• EXERCISE: Look for "mbind" in every line of the listing. Copy the lines that have it.

• GIVEN DATA:
Lemma reviewActiveUsers_spec now dbnow w w' :
  wf (db w) -> fits 32 (unix now) -> reviewActiveUsers now dbnow w = (w', Ok tt) ->
  forall i u, users (db w) !! i = Some u ->
    users (db w') !! i =
      Some (if String.eqb (Status (core u)) "active"
            then reviewed_active now dbnow (next_plans (db w) !! i) u else u).
Proof.
  intros Hd Hnow Hrun i u Hu. unfold reviewActiveUsers in Hrun.
  apply bind_ok in Hrun as (w1 & us & Hq & Hrun). apply query_ok in Hq as [Hq Hdb].
  unfold GetUsersNeedingStatusReview in Hq. injection Hq as Hus.
  assert (int32 (unix now) = unix now) as Hint by (by apply wrap_id). rewrite Hint in Hus.
  change (select (needs_review now) (db w) = us) in Hus. rewrite <- Hdb in *.
  pose proof (select_NoDup (needs_review now) (db w1) Hd) as Hnd. rewrite Hus in Hnd.
  assert (forall v, In v us <-> users (db w1) !! ID v = Some v /\ needs_review now v = true) as Hin
    by (intros v; rewrite <- Hus; by apply select_elem).
  destruct (for_each_acts _ _ us w1 w' (reviewActiveUser_acts now dbnow) Hnd) as [Hrest Heach];
    [intros v Hv; by apply Hin|done|].
  pose proof (wf_id (db w1) Hd i u Hu) as Hid.
  destruct (needs_review now u) eqn:Hneed.
  - assert (In u us) as Hmem by (apply Hin; by rewrite Hid).
    pose proof (Heach u Hmem) as He. rewrite Hid in He. rewrite He.
    unfold needs_review in Hneed. apply andb_true_iff in Hneed as [-> _]. done.
  - rewrite Hrest, Hu.
    2:{ intros (v & Hv & [Hv1 Hv2]%Hin)%in_map_iff. rewrite Hv, Hu in Hv1. congruence. }
    destruct (String.eqb (Status (core u)) "active") eqn:Hact; [|done].
    unfold needs_review in Hneed. rewrite Hact in Hneed. simpl in Hneed.
    unfold reviewed_active. by rewrite Hneed.
Qed.

Lemma reviewOnHoldUsers_spec now dbnow w w' :
  wf (db w) -> reviewOnHoldUsers now dbnow w = (w', Ok tt) ->
  forall i u, users (db w) !! i = Some u ->
    users (db w') !! i =
      Some (if String.eqb (Status (core u)) "on_hold" && shouldActivate now u
            then activated dbnow u else u).
Proof.
  intros Hd Hrun i u Hu. unfold reviewOnHoldUsers in Hrun.
  apply bind_ok in Hrun as (w1 & us & Hq & Hrun). apply query_ok in Hq as [Hq Hdb].
  unfold GetOnHoldUsers in Hq. injection Hq as Hus. rewrite <- Hdb in *.
  set (held := fun u => String.eqb (Status (core u)) "on_hold") in *.
  pose proof (select_NoDup held (db w1) Hd) as Hnd. rewrite Hus in Hnd.
  assert (forall v, In v us <-> users (db w1) !! ID v = Some v /\ held v = true) as Hin
    by (intros v; rewrite <- Hus; by apply select_elem).
  destruct (for_each_acts _ _ us w1 w' (activate_acts now dbnow) Hnd) as [Hrest Heach];
    [intros v Hv; by apply Hin|done|].
  pose proof (wf_id (db w1) Hd i u Hu) as Hid. change (String.eqb _ "on_hold") with (held u).
  destruct (held u) eqn:Hheld; simpl.
  - assert (In u us) as Hmem by (apply Hin; by rewrite Hid).
    pose proof (Heach u Hmem) as He. by rewrite Hid in He.
  - rewrite Hrest, Hu; [done|].
    intros (v & Hv & [Hv1 Hv2]%Hin)%in_map_iff. rewrite Hv, Hu in Hv1. congruence.
Qed.

(** What a tick that runs to its end does to every user: active users over their
    limit or past their expiry are renewed by a plan that fires or else become
    limited (which wins) or expired; held users that were seen or timed out become
    active with their period starting now; everyone else is untouched. *)
Lemma review_rows now dbnow w w' :
  wf (db w) -> fits 32 (unix now) -> review now dbnow w = (w', Ok tt) ->
  forall i u, users (db w) !! i = Some u ->
    users (db w') !! i = Some (reviewed now dbnow (next_plans (db w) !! i) u).
Proof.
  intros Hd Hnow Hrun i u Hu. unfold review in Hrun.
  apply bind_ok in Hrun as (w1 & [] & H1 & H2).
  pose proof (reviewActiveUsers_preserves now dbnow w Hd) as Hd1. rewrite H1 in Hd1.
  pose proof (reviewActiveUsers_spec _ _ _ _ Hd Hnow H1 i u Hu) as Hu1.
  rewrite (reviewOnHoldUsers_spec _ _ _ _ Hd1 H2 i _ Hu1). f_equal. unfold reviewed.
  destruct (String.eqb_spec (Status (core u)) "active") as [Hact|Hact].
  - pose proof (reviewed_active_not_held now dbnow (next_plans (db w) !! i) u Hact) as Hn.
    apply String.eqb_neq in Hn. by rewrite Hn.
  - by destruct (String.eqb _ "on_hold"), (shouldActivate now u).
Qed.


(** C31: No overuse survives a tick: a user that is active after it is within its
    limits, unless the tick has just applied a plan or ended a hold. *)
Theorem no_overuse_after_review now dbnow w w' i u u' :
  wf (db w) -> fits 32 (unix now) -> review now dbnow w = (w', Ok tt) ->
  users (db w) !! i = Some u -> users (db w') !! i = Some u' ->
  Status (core u') = "active"%string -> isLimited u' || isExpired (unix now) u' = true ->
  Status (core u) = "on_hold"%string \/
  exists p, next_plans (db w) !! i = Some p /\ fires (isLimited u) (isExpired (unix now) u) p = true.
Proof.
  intros Hd Hnow Hrun Hu Hu' Hact Hover.
  rewrite (review_rows _ _ _ _ Hd Hnow Hrun i u Hu) in Hu'. injection Hu' as <-.
  unfold reviewed in *. destruct (String.eqb_spec (Status (core u)) "active") as [Ha|Ha].
  - right. unfold reviewed_active in *. cbv zeta in *.
    destruct (isLimited u || isExpired (unix now) u) eqn:Hneed; [|congruence].
    destruct (next_plans (db w) !! i) as [p|].
    + destruct (fires _ _ p) eqn:Hf; [eauto|]. by destruct (isLimited u).
    + by destruct (isLimited u).
  - destruct (String.eqb_spec (Status (core u)) "on_hold") as [Hh|Hh]; [by left|congruence].
Qed.

(** *** A concrete panel: three users at noon of some day *)

Definition demo_core (status : string) (limit expire hold : option Z) : Core :=
  mkCore status limit "no_reset" expire None hold None None.

Definition demo_user (i : Z) (name status : string) (used : Z) (limit expire hold online : option Z) :
  User := mkUser i name (demo_core status limit expire hold) used None None 0 None online None None.

Definition noon : Z := 1700000000 * 1000000.

Definition demo_db : Db :=
  mkDb (<[1 := demo_user 1 "ali" "active" 100 (Some 100) None None None]>
        (<[2 := demo_user 2 "sara" "active" 5 None (Some 1600000000) None None]>
         (<[3 := demo_user 3 "reza" "on_hold" 0 None None (Some 86400) (Some 7)]> ∅)))
    {[2 := mkPlan 500 (Some 1000) true true]} ∅ ∅ [] ∅ ∅ ∅ (0, 0) ∅ ∅ [] 4.

Lemma demo_users_cases i u :
  users demo_db !! i = Some u ->
  (i = 1 /\ u = demo_user 1 "ali" "active" 100 (Some 100) None None None) \/
  (i = 2 /\ u = demo_user 2 "sara" "active" 5 None (Some 1600000000) None None) \/
  (i = 3 /\ u = demo_user 3 "reza" "on_hold" 0 None None (Some 86400) (Some 7)).
Proof.
  unfold demo_db; simpl. rewrite !lookup_insert_Some, lookup_empty. naive_solver.
Qed.

Lemma demo_wf : wf demo_db.
Proof.
  split.
  - intros i u [[-> ->]|[[-> ->]|[-> ->]]]%demo_users_cases; done.
  - intros i u [[-> ->]|[[-> ->]|[-> ->]]]%demo_users_cases; done.
  - intros i u [[-> ->]|[[-> ->]|[-> ->]]]%demo_users_cases; vm_compute; split; congruence.
  - intros i j u v [[-> ->]|[[-> ->]|[-> ->]]]%demo_users_cases
      [[-> ->]|[[-> ->]|[-> ->]]]%demo_users_cases; simpl; congruence.
  - unfold demo_db; simpl. set_solver.
  - intros i n [].
  - intros h u n x Hx. unfold demo_db in Hx; simpl in Hx. by rewrite lookup_empty in Hx.
  - intros i p Hp. unfold demo_db in Hp; simpl in Hp. by rewrite lookup_empty in Hp.
  - done.
  - intros i Hi. unfold demo_db in *; simpl in *. rewrite !dom_insert_L, !dom_empty_L.
    split; [|set_solver]. rewrite !elem_of_union, !elem_of_singleton, elem_of_empty. lia.
Qed.

Definition demo_after : World := (review noon noon (mkWorld demo_db [])).1.
#[local] Hint Resolve preserves_run preserves_ensure : store.
#[local] Hint Extern 2 (preserves (match ?x with _ => _ end)) => destruct x : store.
#[local] Hint Extern 1 (preserves _) => progress simpl : store.

Ltac preserves := repeat (intros; lazymatch goal with
  | |- preserves (mbind _ _) => apply preserves_bind
  | |- preserves (ensure _ _) => apply preserves_ensure
  | |- preserves (run _ _) => apply preserves_run
  | |- preserves (or_else _ _) => apply preserves_or_else
  | |- preserves (query _) => apply preserves_query
  | |- preserves (for_each _ _) => apply preserves_for_each
  | |- preserves (attempt _) => apply preserves_attempt
  | |- preserves (mret _) => apply preserves_ret
  | |- preserves (fail _) => apply preserves_fail
  | |- preserves (stmt _) => apply preserves_stmt; solve [auto with store]
  | |- preserves (match ?x with _ => _ end) => destruct x
  end).

Section handlers.
Context `{ProxySettings.Random}.

Lemma loadAuthorizedUser_preserves identity username : preserves (loadAuthorizedUser identity username).
Proof. unfold loadAuthorizedUser. preserves. Qed.

Lemma enforce_preserves limit a : preserves (enforceResellerAPIUserLimit limit a).
Proof. unfold enforceResellerAPIUserLimit. preserves. Qed.

Lemma check_tags_preserves tags : preserves (check_tags tags).
Proof. unfold check_tags. preserves. Qed.

Lemma resolveInbounds_preserves inb ps : preserves (resolveInbounds inb ps).
Proof.
  induction ps as [|p ps IH]; simpl; preserves; try apply check_tags_preserves; try exact IH.
Qed.

Lemma createProxyForUser_preserves u p s t : preserves (createProxyForUser u p s t).
Proof. unfold createProxyForUser. preserves. Qed.

Lemma resolve_preserves raw n : preserves (resolve raw n).
Proof. unfold resolve. preserves. Qed.

Lemma hold_checks_preserves b r : preserves (hold_checks b r).
Proof. unfold hold_checks. preserves. Qed.
Lemma write_checks_preserves r : preserves (write_checks r).
Proof. unfold write_checks. preserves. Qed.
Lemma reconcileProxies_preserves u w r b : preserves (reconcileProxies u w r b).
Proof. unfold reconcileProxies. preserves. Qed.
Lemma reconcileExcluded_preserves u w : preserves (reconcileExcludedInbounds u w).
Proof. unfold reconcileExcludedInbounds. preserves. Qed.
Lemma revoke_all_preserves ps n : preserves (revoke_all ps n).
Proof.
  revert n. induction ps as [|p ps IH]; intros n; cbn [revoke_all]; preserves. intros. apply IH.
Qed.

Lemma handleCreateUser_preserves now limit n identity username r :
  preserves (handleCreateUser now limit n identity username r).
Proof.
  unfold handleCreateUser. preserves; auto using enforce_preserves, hold_checks_preserves,
    write_checks_preserves, resolve_preserves, resolveInbounds_preserves, createProxyForUser_preserves.
Qed.

Lemma handleModifyUser_preserves now limit n identity username r :
  preserves (handleModifyUser now limit n identity username r).
Proof.
  unfold handleModifyUser. preserves; auto using loadAuthorizedUser_preserves, enforce_preserves,
    hold_checks_preserves, write_checks_preserves, resolve_preserves, check_tags_preserves,
    reconcileProxies_preserves, reconcileExcluded_preserves.
Qed.

Lemma handleDeleteUser_preserves identity username : preserves (handleDeleteUser identity username).
Proof. unfold handleDeleteUser. preserves; auto using loadAuthorizedUser_preserves. Qed.
Lemma handleReset_preserves identity username :
  preserves (handleResetUserDataUsage identity username).
Proof. unfold handleResetUserDataUsage. preserves; auto using loadAuthorizedUser_preserves. Qed.
Lemma handleRevoke_preserves now n identity username :
  preserves (handleRevokeUserSub now n identity username).
Proof.
  unfold handleRevokeUserSub. preserves; auto using loadAuthorizedUser_preserves, revoke_all_preserves.
Qed.
Lemma handleResetAll_preserves identity : preserves (handleResetAllUsersUsage identity).
Proof. unfold handleResetAllUsersUsage. preserves. Qed.
Lemma bound_preserves raw f name : preserves (bound raw f name).
Proof. unfold bound. preserves. Qed.
Lemma window_preserves now a b identity : preserves (expiredUsersInWindow now a b identity).
Proof. unfold expiredUsersInWindow. preserves; apply bound_preserves. Qed.
Lemma handleDeleteExpired_preserves now a b identity :
  preserves (handleDeleteExpiredUsers now a b identity).
Proof. unfold handleDeleteExpiredUsers. preserves; apply window_preserves. Qed.
Lemma handleSetUserOwner_preserves identity u a : preserves (handleSetUserOwner identity u a).
Proof. unfold handleSetUserOwner. preserves; auto using loadAuthorizedUser_preserves. Qed.
Lemma handleActivateNextPlan_preserves dbnow identity u :
  preserves (handleActivateNextPlan dbnow identity u).
Proof. unfold handleActivateNextPlan. preserves; auto using loadAuthorizedUser_preserves. Qed.

(** ** Runs of requests *)

(** Every request the user handlers serve, and a tick of the review job. *)
Inductive action :=
  | ACreate (limit : option Z) (n : nat) (username : string) (r : request)
  | AModify (limit : option Z) (n : nat) (username : string) (r : request)
  | ADelete (username : string)
  | AReset (username : string)
  | ARevoke (n : nat) (username : string)
  | AResetAll
  | ADeleteExpired (after before : option (option Z))
  | ASetOwner (username admin : string)
  | AActivateNext (username : string)
  | AReview.

Definition drop_result {E A} (m : M E A) (w : World) : World := (m w).1.

Definition perform (now : Z) (who : Identity) (a : action) : World -> World :=
  match a with
  | ACreate limit n username r => drop_result (handleCreateUser now limit n who username r)
  | AModify limit n username r => drop_result (handleModifyUser now limit n who username r)
  | ADelete username => drop_result (handleDeleteUser who username)
  | AReset username => drop_result (handleResetUserDataUsage who username)
  | ARevoke n username => drop_result (handleRevokeUserSub now n who username)
  | AResetAll => drop_result (handleResetAllUsersUsage who)
  | ADeleteExpired after before => drop_result (handleDeleteExpiredUsers now after before who)
  | ASetOwner username admin => drop_result (handleSetUserOwner who username admin)
  | AActivateNext username => drop_result (handleActivateNextPlan now who username)
  | AReview => drop_result (ReviewJob.review now now)
  end.


(** ** A refused request changes nothing *)

(** A computation that only reads; one whose failure answers 500; one that leaves
    the database as it was whenever it answers anything but 500. *)
Definition reads {E A} (m : M E A) : Prop := forall w, db (m w).1 = db w.
Definition only500 {A} (m : M httperr A) : Prop := forall w e, (m w).2 = Err e -> e.1 = 500.
Definition clean {A} (m : M httperr A) : Prop :=
  forall w e, (m w).2 = Err e -> e.1 <> 500 -> db (m w).1 = db w.

Lemma reads_clean {A} (m : M httperr A) : reads m -> clean m.
Proof. intros Hm w e _ _. apply Hm. Qed.
Lemma only500_clean {A} (m : M httperr A) : only500 m -> clean m.
Proof. intros Hm w e He Hne. by destruct (Hne (Hm w e He)). Qed.

Lemma clean_bind_reads {A B} (m : M httperr A) (f : A -> M httperr B) :
  reads m -> (forall a, clean (f a)) -> clean (m ≫= f).
Proof.
  intros Hm Hf w e. unfold mbind, M_bind. specialize (Hm w).
  destruct (m w) as [w1 [a|e1]]; simpl in *; [|done]. intros He Hne.
  rewrite <- Hm. by eapply Hf.
Qed.

Lemma clean_bind_write {A B} (m : M httperr A) (f : A -> M httperr B) :
  clean m -> (forall a, only500 (f a)) -> clean (m ≫= f).
Proof.
  intros Hm Hf w e. unfold mbind, M_bind. specialize (Hm w).
  destruct (m w) as [w1 [a|e1]]; simpl in *; [|intros [= <-]; by apply Hm].
  intros He Hne. by destruct (Hne (Hf a w1 e He)).
Qed.

Lemma only500_bind {A B} (m : M httperr A) (f : A -> M httperr B) :
  only500 m -> (forall a, only500 (f a)) -> only500 (m ≫= f).
Proof.
  intros Hm Hf w e. unfold mbind, M_bind. specialize (Hm w).
  destruct (m w) as [w1 [a|e1]]; simpl in *; [apply Hf|]. intros [= <-]. by apply Hm.
Qed.

Lemma only500_run {A} (m : M dberror A) detail : only500 (run m detail).
Proof.
  intros w e. unfold run, or_else. destruct (m w) as [w1 []]; simpl; [done|]. by intros [= <-].
Qed.

Lemma only500_ret {A} (a : A) : only500 (mret a).
Proof. by intros w e. Qed.

Lemma only500_for_each {A} (f : A -> M httperr unit) l :
  (forall x, only500 (f x)) -> only500 (for_each f l).
Proof. intros Hf. induction l; [apply only500_ret|by apply only500_bind]. Qed.

Lemma reads_bind {E A B} (m : M E A) (f : A -> M E B) :
  reads m -> (forall a, reads (f a)) -> reads (m ≫= f).
Proof.
  intros Hm Hf w. unfold mbind, M_bind. specialize (Hm w).
  destruct (m w) as [w1 [a|e1]]; simpl in *; [|done]. by rewrite Hf.
Qed.

Lemma reads_query {A} (q : Db -> result dberror A) : reads (query q).
Proof. intros w. apply query_db. Qed.
Lemma reads_or_else {E E' A} (m : M E A) (f : E -> E') : reads m -> reads (or_else m f).
Proof. intros Hm w. unfold or_else. specialize (Hm w). by destruct (m w) as [w1 []]. Qed.
Lemma reads_run {A} (m : M dberror A) d : reads m -> reads (run m d).
Proof. apply reads_or_else. Qed.
Lemma reads_attempt {E E' A} (m : M E A) : reads m -> reads (attempt (E':=E') m).
Proof. intros Hm w. unfold attempt. specialize (Hm w). by destruct (m w). Qed.
Lemma reads_ret {E A} (a : A) : reads (E:=E) (mret a).
Proof. by intros w. Qed.
Lemma reads_fail {E A} (e : E) : reads (A:=A) (fail e).
Proof. by intros w. Qed.
Lemma reads_ensure b e : reads (ensure b e).
Proof. unfold ensure. by destruct b. Qed.
Lemma reads_for_each {E A} (f : A -> M E unit) l : (forall x, reads (f x)) -> reads (for_each f l).
Proof. intros Hf. induction l; [apply reads_ret|by apply reads_bind]. Qed.

Ltac reads := repeat (intros; lazymatch goal with
  | |- reads (mbind _ _) => apply reads_bind
  | |- reads (ensure _ _) => apply reads_ensure
  | |- reads (run _ _) => apply reads_run
  | |- reads (or_else _ _) => apply reads_or_else
  | |- reads (query _) => apply reads_query
  | |- reads (for_each _ _) => apply reads_for_each
  | |- reads (attempt _) => apply reads_attempt
  | |- reads (mret _) => apply reads_ret
  | |- reads (fail _) => apply reads_fail
  | |- reads (match ?x with _ => _ end) => destruct x
  end).

Ltac only500 := repeat (intros; lazymatch goal with
  | |- only500 (mbind _ _) => apply only500_bind
  | |- only500 (run _ _) => apply only500_run
  | |- only500 (for_each _ _) => apply only500_for_each
  | |- only500 (mret _) => apply only500_ret
  | |- only500 (match ?x with _ => _ end) => destruct x
  end).

Lemma load_reads identity username : reads (loadAuthorizedUser identity username).
Proof. unfold loadAuthorizedUser. reads. Qed.
Lemma enforce_reads limit a : reads (enforceResellerAPIUserLimit limit a).
Proof. unfold enforceResellerAPIUserLimit. reads. Qed.
Lemma check_tags_reads tags : reads (check_tags tags).
Proof. unfold check_tags. reads. Qed.
Lemma resolveInbounds_reads inb ps : reads (resolveInbounds inb ps).
Proof. induction ps as [|p ps IH]; simpl; reads; try apply check_tags_reads; try exact IH. Qed.
Lemma resolve_reads raw n : reads (resolve raw n).
Proof. unfold resolve. reads. Qed.
Lemma hold_checks_reads b r : reads (hold_checks b r).
Proof. unfold hold_checks. reads. Qed.
Lemma write_checks_reads r : reads (write_checks r).
Proof. unfold write_checks. reads. Qed.

Lemma createProxyForUser_500 u p s t : only500 (createProxyForUser u p s t).
Proof. unfold createProxyForUser. only500. Qed.
Lemma reconcileProxies_500 u w r b : only500 (reconcileProxies u w r b).
Proof. unfold reconcileProxies. only500. Qed.
Lemma reconcileExcluded_500 u w : only500 (reconcileExcludedInbounds u w).
Proof. unfold reconcileExcludedInbounds. only500. Qed.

• THE ANSWER:
  | |- preserves (mbind _ _) => apply preserves_bind
  intros Hm Hf w e. unfold mbind, M_bind. specialize (Hm w).
  intros Hm Hf w e. unfold mbind, M_bind. specialize (Hm w).
  intros Hm Hf w e. unfold mbind, M_bind. specialize (Hm w).
  intros Hm Hf w. unfold mbind, M_bind. specialize (Hm w).
  | |- reads (mbind _ _) => apply reads_bind
  | |- only500 (mbind _ _) => apply only500_bind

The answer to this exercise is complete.